Embassies In 'Turf Wars'?

Team Infidel

Forum Spin Doctor
Washington Times
January 17, 2007
Pg. 12

State, Defense urged to coordinate military's role
By Shaun Waterman, United Press International
A report by Senate Republican staffers urges the departments of Defense and State to better coordinate the role of military personnel in U.S. embassies and warns that a growing military presence is causing anxiety among some host governments.
"Blurred lines of authority between the State Department and the Defense Department could lead to interagency turf wars that undermine the effectiveness of the overall U.S. effort against terrorism," the report says.
It adds: "There is evidence that some host countries are questioning the increasingly military component of America's profile overseas."
The report, titled "Embassies as Command Posts in the Anti-Terror Campaign," was prepared last month by staff from the outgoing Republican majority on the Senate Foreign Relations Committee.

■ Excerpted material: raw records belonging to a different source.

(** Two calls on a lane for one: the second waits, the first fails once. *)
Definition demo_events : list (Z * Event) :=
  [(1000, Start None); (1001, Call 0); (1002, Start None); (1010, FailWith 0 too_many (dec 5 1)); (1011, Start None);
   (1300, BackoffOver 0); (1301, Call 0); (1320, Succeed 0); (1320, Resume 1); (1700, SpacingOver 1); (1701, Call 1)].
Definition demo_state : State :=
  Eval vm_compute in default (init "" no_config) (run (init "Yahoo" demo_config) demo_events).

Lemma demo_run : run (init "Yahoo" demo_config) demo_events = Some demo_state.
Proof. vm_compute. reflexivity. Qed.

Lemma lane_drains_witness :
  active (lane demo_state) = 1 /\
  (forall fs s', Forall (fun x => is_start x.2 = false) fs -> run demo_state fs = Some s' ->
     Z.of_nat (length fs) <= total work (tasks demo_state)).
Proof.
  split; [vm_compute; reflexivity|].
  apply (lane_drains "Yahoo" demo_config demo_events demo_state); [vm_compute; reflexivity|exact demo_run].
Defined.

Lemma concurrency_bound_witness : active (lane demo_state) <= 1 /\ active (lane demo_state) = 1.
Proof.
  split; [|vm_compute; reflexivity].
  apply (concurrency_bound "Yahoo" demo_config demo_events demo_state); [vm_compute; reflexivity|exact demo_run|].
  vm_compute. reflexivity.
Defined.

Definition tripped_state : State :=
  Eval vm_compute in default (init "" no_config) (run (init "Yahoo" demo_config) (take 4 demo_events)).
Definition running_state : State :=
  Eval vm_compute in default (init "" no_config) (run (init "Yahoo" demo_config) (take 3 demo_events)).

Lemma circuit_refuses_witness :
  exists n, step tripped_state 6010 (Start None) =
    Some {| lane := lane tripped_state; tasks := tasks tripped_state ++ [{| retries := n; point := Refused |}] |}.
Proof.
  apply (circuit_refuses running_state 1010 0 too_many (dec 5 1) tripped_state [] tripped_state 6010 None).
  - lia.
  - vm_compute. reflexivity.
  - vm_compute. reflexivity.
  - constructor.
  - reflexivity.
  - lia.
Defined.

(** ** Observations *)

(** The hypothesis of [concurrency_bound] is needed: a call that starts
    between the end of one and the continuation of the waiting one takes
    its place, and both are under way on a lane for one. *)
Example place_taken_twice :
  let es := [(1000, Start None); (1001, Call 0); (1002, Start None); (1010, Succeed 0); (1010, Start None); (1010, Resume 1)] in
  exists s, run (init "yahoo" demo_config) es = Some s /\ maxConcurrency (limits (lane s)) = 1 /\ active (lane s) = 2.
Proof. eexists. split_and!; [vm_compute; reflexivity|reflexivity|reflexivity]. Qed.

(** The minimal delay is not kept between calls that wait for it together:
    both compute it from the same last call and start at the same time. *)
Example minimal_delay_shared :
  let es := [(1000, Start None); (1000, Start None); (1000, Start None);
             (1050, SpacingOver 1); (1050, SpacingOver 2); (1050, Call 1); (1050, Call 2)] in
  exists s, run (init "binance" no_config) es = Some s /\ minDelayMs (limits (lane s)) = 50 /\
    map point (tasks s) = [Calling 0; Running 0; Running 0].
Proof. eexists. split_and!; [vm_compute; reflexivity|reflexivity|reflexivity]. Qed.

Then-Chairman Richard G. Lugar, Indiana Republican, sent six staffers to visit 20 countries in Latin America, Africa, Asia and the Middle East to examine the relationship between the State Department and the Defense Department in U.S. embassies and the effect it was having in the war on terror.
The report, which was filed with little fanfare Dec. 15, warns of the risk of bruising policy and management conflicts in four areas:
•Development assistance to foreign countries, especially in the Horn of Africa.

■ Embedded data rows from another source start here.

Definition normalizeProfile (raw : val) (now : Z) : result val :=
  guard_that (match raw with VNull => true | _ => false end) "TypeError"
  (let accountType := normalizeAccountType (js_or (js_or (prop raw "account_type") (prop raw "accountType")) (prop raw "type")) in
   let id := profile_id raw accountType in
   let rules := normal_rules raw accountType in
   let steps := step_count_of raw accountType in
   let? phases := phases_of raw steps (field rules "profit_target") in
   Ok (VObj [("id", VStr id); ("name", VStr (normalizeText (prop raw "name") (VStr id)));
             ("firm", VStr (normalizeText (prop raw "firm") (js_or (prop raw "name") (VStr id))));
             ("account_type", VStr accountType); ("step_count", VNum steps);
             ("description", VStr (normalizeText (prop raw "description") (VStr EmptyString)));
             ("tags", VArr (texts_of (prop raw "tags"))); ("rules", VObj rules); ("phases", VArr phases);
             ("custom_metrics", match prop raw "custom_metrics" with VObj fs => VObj fs | _ => VObj [] end);
             ("notes", VArr (texts_of (prop raw "notes")));
             ("updated_at", VStr (normalizeText (prop raw "updated_at") (VStr (to_iso now))))]%string)).

Definition flattenRules (profile : val) (now : Z) : result val :=
  let? n := normalizeProfile profile now in
  Ok (VObj (set_all [("profile_id", prop n "id"); ("profile_name", prop n "name"); ("firm", prop n "firm");
                     ("account_type", prop n "account_type"); ("step_count", prop n "step_count")]%string
              (spread (prop n "rules")))).

(** ** The store *)

Record Store := { s_version : num; s_active : string; s_profiles : list (string * val); s_updated : string }.

Definition DEFAULT_ACTIVE : string := "vprop_starter_2_step".

Definition defaultStore (now : Z) : Store :=
  {| s_version := of_Z 1; s_active := DEFAULT_ACTIVE; s_profiles := defaultProfiles; s_updated := to_iso now |}.

Definition with_profiles (s : Store) (ps : list (string * val)) : Store :=
  {| s_version := s_version s; s_active := s_active s; s_profiles := ps; s_updated := s_updated s |}.
Definition with_active (s : Store) (id : string) : Store :=
  {| s_version := s_version s; s_active := id; s_profiles := s_profiles s; s_updated := s_updated s |}.

(** [normalizeProfile({ id, ...profile })] under its key. *)
Definition keyed_profile (now : Z) (e : string * val) : result (string * val) :=
  let? p := normalizeProfile (VObj (set_all [("id"%string, VStr e.1)] (spread e.2))) now in Ok (e.1, p).

(** The entry of a profile listed in an array. *)
Definition listed_profile (now : Z) (profile : val) : result (string * val) :=
  guard_that (is_nullish profile) "TypeError"
  (let? p := normalizeProfile profile now in
   Ok (to_string (js_or (prop profile "id") (VStr (slugify (prop profile "name")))), p)).

(** An object lists its keys that are array indices first, by their number,
    and the others in the order they were added. *)
Definition own_index (k : string) : option Z :=
  let n := digits_value 0 k in
  if str_nonempty k && str_all is_digit k && (Z_to_string n =? k)%string && (n <? 2 ^ 32 - 1) then Some n else None.

(** A new key is listed before this one. *)
Definition key_before (k k' : string) : bool :=
  match own_index k, own_index k' with
  | Some a, Some b => a <? b
  | Some _, None => true
  | None, _ => false
  end.

Fixpoint own_insert (m : list (string * val)) (k : string) (v : val) : list (string * val) :=
  match m with
  | [] => [(k, v)]
  | e :: m' => if key_before k e.1 then (k, v) :: e :: m' else e :: own_insert m' k v
  end.

(** [store.profiles[k] = v] *)
Definition own_set (m : list (string * val)) (k : string) (v : val) : list (string * val) :=
  if map_has m k then map_set m k v else own_insert m k v.

(** [Object.fromEntries] *)
Definition from_entries (l : list (string * val)) : list (string * val) :=
  fold_left (fun m e => own_set m e.1 e.2) l [].

(** What every object inherits under a name: functions, of which a profile
    is read by their name alone, and the prototype, which has none of the
    fields that are read. *)
Definition inherited (k : string) : val :=
  if (k =? "constructor")%string then VObj [("name"%string, VStr "Object")]
  else if bool_decide (k ∈ ["hasOwnProperty"; "isPrototypeOf"; "propertyIsEnumerable"; "toLocaleString"; "toString"; "valueOf";
                            "__defineGetter__"; "__defineSetter__"; "__lookupGetter__"; "__lookupSetter__"]%string)
  then VObj [("name"%string, VStr k)]
  else if (k =? "__proto__")%string then VObj []
  else VUndef.

(** [store.profiles[k]] *)
Definition member (m : list (string * val)) (k : string) : val := default (inherited k) (map_get m k).

Definition read_profiles (v : val) (now : Z) : result (list (string * val)) :=
  match v with
  | VArr l => let? es := rmap (listed_profile now) l in Ok (from_entries es)
  | _ => let? es := rmap (keyed_profile now) (spread v) in Ok (from_entries es)
  end.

•Training and materiel support for foreign militaries.
•The deployment of special-operations forces to more than 50 countries.
•The operation in many embassies of small teams of military personnel conducting so-called "information operations."

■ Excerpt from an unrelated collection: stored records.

Lemma monte_carlo_sound_witness : exists mc, sample_stress = Some mc /\ mc_runs mc = 100 /\
  exists sims, length sims = 100%nat /\ Forall (simulated 2 sample_returns) sims /\
    exists s, s ∈ sims /\ worst_path mc = Some (stress_path s).
Proof.
  assert (E : monteCarloStress sample_returns sample_options = sample_stress) by (vm_compute; reflexivity).
  destruct sample_stress as [mc|] eqn:Es; [|discriminate]. exists mc. split; [reflexivity|].
  destruct (monte_carlo_sound sample_returns sample_options mc ltac:(vm_compute; reflexivity) E) as (Hr & _ & sims & Hl & Hf & _ & _ & Hw & _).
  change (100 = mc_runs mc) in Hr. split; [symmetry; exact Hr|]. exists sims. split; [lia|]. split; [exact Hf|exact Hw].
Defined.

Lemma daily_summary_sound_witness :
  let trades := [closed_trade (dec 5 1) "2024-01-02T10:00:00.000Z"; closed_trade (of_Z 1) "2024-01-03T10:00:00.000Z";
                 closed_trade (dec 5 1) "2024-01-02T15:00:00.000Z"]%string in
  trading_days (summarizeDailyTradeReturns trades) = 2 /\
  daily_returns (summarizeDailyTradeReturns trades) ≡ₚ [dec 125 2; of_Z 1].
Proof.
  cbv zeta. set (trades := [_; _; _]). assert (Hw : never_wiped trades).
  { intros day k. unfold returns_on, trades. cbn [omap list_omap]. unfold return_on.
    replace (exit_day (closed_trade (dec 5 1) "2024-01-02T10:00:00.000Z")) with (Some "2024-01-02"%string) by (vm_compute; reflexivity).
    replace (exit_day (closed_trade (of_Z 1) "2024-01-03T10:00:00.000Z")) with (Some "2024-01-03"%string) by (vm_compute; reflexivity).
    replace (exit_day (closed_trade (dec 5 1) "2024-01-02T15:00:00.000Z")) with (Some "2024-01-02"%string) by (vm_compute; reflexivity).
    destruct (decide ("2024-01-02"%string = day)) as [<-|H1]; [|destruct (decide ("2024-01-03"%string = day)) as [<-|H2]];
      destruct k as [|[|[|k]]]; vm_compute; reflexivity. }
  destruct (daily_summary_sound trades Hw) as (_ & _ & Hn & Hp). split; [vm_compute; reflexivity|].
  etransitivity; [exact Hp|]. vm_compute. reflexivity.
Defined.
Definition runBacktestJs (frame : FeatureFrame) (o : BacktestOptions) (store : StateFile) (now : Z) : result Backtest :=
  let filtered := filterFeatureFrame frame (b_timeframe o) (b_from o) (b_to o) in
  let su := setup_of o filtered in
  let run := simulate su (features filtered) in
  let returns := map net_return (r_trades run) in
  let weights := map (fun t => tradeExposureWeight (trade_object t)) (r_trades run) in
  let? propFirm := assessPropFirmSuitability
                     (VObj [("net_return", VNum (nsub (r_equity run) one)); ("max_drawdown", VNum (maxDrawdown (map p_equity (r_curve run))));
                            ("time_weighted_variance", VNum (weightedVariance returns weights))]%string)
                     (map trade_object (r_trades run)) (b_propFirm o) store now in
  Ok {| generated_at := to_iso now; bt_setup := su; bt_model := model_name; bt_timeframe := options_timeframe o (r_trades run);
        bt_from := text_or_null (b_from o); bt_to := text_or_null (b_to o);
        bt_metrics := metrics_of o su run propFirm;
        bt_benchmark := buyHoldBenchmark filtered (s_costs su); equity_curve := r_curve run; trades := r_trades run;
        bt_skipped := js_or (skipped frame) (VArr []) |}.

(** ** The native core *)

Record NativeReport := {
  n_fields : list (string * val); n_metrics : list (string * val); n_prop_firm : option Suitability; n_tail_risk : option TailRisk;
  n_monte_carlo : option (list (string * val)); n_data_start : val; n_data_end : val;
}.

Definition null_text (v : option string) : val := match text_or_null v with Some s => VStr s | None => VNull end.
Lemma storable_elem m p : storable m -> p ∈ m -> is_json p.2.
Proof. intros [Hw Ht] Hp. destruct p as [id v]. apply (Ht id). by apply map_get_elem. Qed.

Lemma filter_sub {A} (p : A -> bool) l : List.filter p l `sublist_of` l.
Proof. induction l as [|x l IH]; cbn [List.filter]; [done|]. destruct (p x); by constructor. Qed.

Lemma storable_filter m (q : string * val -> bool) : storable m -> storable (List.filter q m).
Proof.
  intros Hs. assert (Hw : map_wf (List.filter q m)) by (apply (map_wf_sub _ m); [apply filter_sub|apply Hs]).
  split; [done|]. intros id v Hg. apply map_get_elem in Hg; [|done]. apply list_elem_of_In, filter_In in Hg as [Hg _]. apply list_elem_of_In in Hg.
  by apply (storable_elem m (id, v)).
Qed.

Lemma get_filter (m : list (string * val)) (q : val -> bool) id : map_wf m ->
  map_get (List.filter (fun p => q p.2) m) id = match map_get m id with Some v => if q v then Some v else None | None => None end.
Proof.
  unfold map_wf, map_keys. induction m as [|[k v] m IH]; [done|]. cbn [List.filter fmap list_fmap fst]. intros [Hk Hw]%NoDup_cons. cbn [snd map_get].
  case_decide as E; [subst k|].
  - destruct (q v); cbn [map_get]; [by rewrite decide_True|]. rewrite IH by done.
    assert (map_get m id = None) as -> by (apply map_get_keys; exact Hk). done.
  - destruct (q v); cbn [map_get]; [rewrite decide_False by done|]; by apply IH.
Qed.
(** What is known of a new order. *)
Definition order_of (c : Config) (w : World) (t : Turn) (id : string) (lt score : val) (qty : num) (s : Sent) : Prop :=
  execution_enabled c = true /\ canOpenPosition (w_open w) (c_max_open c) = true /\
  s_signal s = id /\ s_symbol s = prop lt "symbol" /\ s_qty s = qty /\ s_price s = price_of lt /\
  s_args s = trade_args c t lt score qty (signature_of c t lt) /\ s_code s = t_trade t (s_args s).

(** A step that sends nothing, and remembers or not. *)
Definition quiet (t : Turn) (id : string) (w w' : World) : Prop :=
  w_sent w' = w_sent w /\ (memory_of w' = memory_of w \/ memory_of w' = add (t_now t) (t_written t) (w_file w) (w_memory w) id).

(** A step that sends one order; when it was carried out and the step ended,
    the signal is remembered. *)
Definition sends (c : Config) (t : Turn) (id : string) (s : Sent) (w w' : World) (r : result unit) : Prop :=
  w_sent w' = w_sent w ++ [s] /\
  ((memory_of w' = memory_of w /\ (s_code s = Ok 0 -> r <> Ok tt /\ c_paper c = true)) \/
   memory_of w' = add (t_now t) (t_written t) (w_file w) (w_memory w) id).

Lemma remember_memory w t id : memory_of (remember w t id) = add (t_now t) (t_written t) (w_file w) (w_memory w) id /\ w_sent (remember w t id) = w_sent w.
Proof. unfold remember. by destruct (add _ _ _ _ _). Qed.

Lemma enter_spec c w t id lt score qty b w' r : enter c w t id lt score qty b = (w', r) -> (b = true -> c_paper c = true) ->
  quiet t id w w' \/ exists s, order_of c w t id lt score qty s /\ sends c t id s w w' r.
Proof.
  intros E Hb. unfold enter in E. destruct (execution_enabled c) eqn:Ee; cbn [negb] in E.
  2: { injection E as <- _. left. destruct (remember_memory w t id). by split; [|right]. }
  destruct (canOpenPosition _ _) eqn:Eo; cbn [negb] in E.
  2: { apply update_intent_same in E as [[H1 H2] _]. left. by split; [|left]. }
  cbv zeta in E. right. set (args := trade_args c t lt score qty (signature_of c t lt)) in *.
  set (s := {| s_signal := id; s_symbol := prop lt "symbol"; s_qty := qty; s_price := price_of lt; s_args := args; s_code := t_trade t args |}) in *.
  exists s. split; [by split_and!|]. destruct (t_trade t args) as [code|e] eqn:Et.
  2: { injection E as <- <-. split; [done|]. left. split; [done|]. intros H. cbn in H. congruence. }
  destruct (code =? 0) eqn:Ec; cbn [negb] in E.
  2: { apply update_intent_same in E as [[H1 H2] _]. split; [exact H1|]. left. split; [exact H2|]. cbn [s_code s]. intros [= ->]. done. }
  apply after_step_inv in E as [(w1 & H1 & E)|(e & H1 & ->)].
  2: { assert (Hp : c_paper c = true) by (destruct b; [by apply Hb|done]). apply update_intent_same in H1 as [[H1 H2] _]. split; [exact H1|]. by left. }
  apply update_intent_same in H1 as [[H1 H1'] _]. apply after_step_inv in E as [(w2 & H2 & E)|(e & H2 & ->)].
  - apply confirm_paper_same in H2 as [H2 H2']. injection E as <- <-. destruct (remember_memory w2 t id) as [Hm Hs]. split.
    + rewrite Hs, H2. exact H1.
    + right. rewrite Hm. assert (Hmm : memory_of w2 = memory_of w) by (rewrite H2'; exact H1'). unfold memory_of in Hmm. by injection Hmm as -> ->.
  - assert (Hp : c_paper c = true) by (destruct (c_paper c) eqn:Hp; [done|by rewrite confirm_real in H2]).
    apply confirm_paper_same in H2 as [H2 H2']. split; [rewrite H2; exact H1|]. left. split; [rewrite H2'; exact H1'|by split].
Qed.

Such teams of three or four persons have been deployed to 18 embassies in "key countries to carry out informational programs" and are expected in a dozen more "if current plans are realized," the report says.
"Some foreign officials question what appears to them as a new emphasis by the United States on military approaches to problems that are not seen as lending themselves to military solutions," it adds.
"Some host countries have elements in both government and general society who are highly suspicious of potential American coercion."
The report says some ambassadors insisted on having memorandums of understanding signed by regional combatant commanders "to clarify lines of authority" for military personnel operating in their country.
"The situation should not be left for resolution in the heat of the moment," it warns, recommending that Secretary of State Condoleezza Rice "pursue a more systemic solution" and negotiate "a global memorandum of agreement" with the new defense secretary.
"It is important," the report concludes, "to get lines-of-authority questions sorted out before directives from the ambassador and the combatant commander conflict in an urgent situation."